What the exercise asks → Start at the first line of the material below and retype each line through the one containing "p ← info_pdu i ;", exactly.

Material provided →
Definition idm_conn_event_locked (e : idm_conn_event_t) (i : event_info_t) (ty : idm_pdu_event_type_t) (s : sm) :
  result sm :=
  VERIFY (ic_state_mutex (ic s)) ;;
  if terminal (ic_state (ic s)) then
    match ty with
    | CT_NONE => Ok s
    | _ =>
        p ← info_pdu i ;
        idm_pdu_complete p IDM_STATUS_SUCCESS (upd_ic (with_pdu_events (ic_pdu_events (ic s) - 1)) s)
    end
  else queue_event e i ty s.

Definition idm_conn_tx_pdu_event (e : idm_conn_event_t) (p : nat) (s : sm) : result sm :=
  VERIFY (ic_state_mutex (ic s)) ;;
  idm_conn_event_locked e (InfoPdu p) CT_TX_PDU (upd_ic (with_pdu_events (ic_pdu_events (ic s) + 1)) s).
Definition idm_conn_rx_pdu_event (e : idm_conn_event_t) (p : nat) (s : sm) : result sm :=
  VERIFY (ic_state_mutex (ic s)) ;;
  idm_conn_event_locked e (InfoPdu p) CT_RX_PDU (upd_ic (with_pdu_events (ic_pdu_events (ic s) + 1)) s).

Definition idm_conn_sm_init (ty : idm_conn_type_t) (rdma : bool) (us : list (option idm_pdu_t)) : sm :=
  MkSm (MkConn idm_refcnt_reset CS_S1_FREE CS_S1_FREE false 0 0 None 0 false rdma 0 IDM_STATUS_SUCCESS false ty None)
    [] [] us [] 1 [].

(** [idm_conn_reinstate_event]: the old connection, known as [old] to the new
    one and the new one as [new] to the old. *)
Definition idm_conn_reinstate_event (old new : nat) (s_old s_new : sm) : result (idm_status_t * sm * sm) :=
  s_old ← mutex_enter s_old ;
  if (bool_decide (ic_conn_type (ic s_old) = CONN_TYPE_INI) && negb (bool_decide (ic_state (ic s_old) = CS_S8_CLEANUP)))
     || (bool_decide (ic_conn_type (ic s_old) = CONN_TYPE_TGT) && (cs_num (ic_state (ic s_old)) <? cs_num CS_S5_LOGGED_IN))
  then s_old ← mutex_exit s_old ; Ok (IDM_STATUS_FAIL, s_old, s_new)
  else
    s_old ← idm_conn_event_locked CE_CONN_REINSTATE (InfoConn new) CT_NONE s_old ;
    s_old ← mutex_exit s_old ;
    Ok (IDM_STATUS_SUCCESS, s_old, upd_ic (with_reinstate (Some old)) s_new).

Result of this task →
Definition idm_conn_event_locked (e : idm_conn_event_t) (i : event_info_t) (ty : idm_pdu_event_type_t) (s : sm) :
  result sm :=
  VERIFY (ic_state_mutex (ic s)) ;;
  if terminal (ic_state (ic s)) then
    match ty with
    | CT_NONE => Ok s
    | _ =>
        p ← info_pdu i ;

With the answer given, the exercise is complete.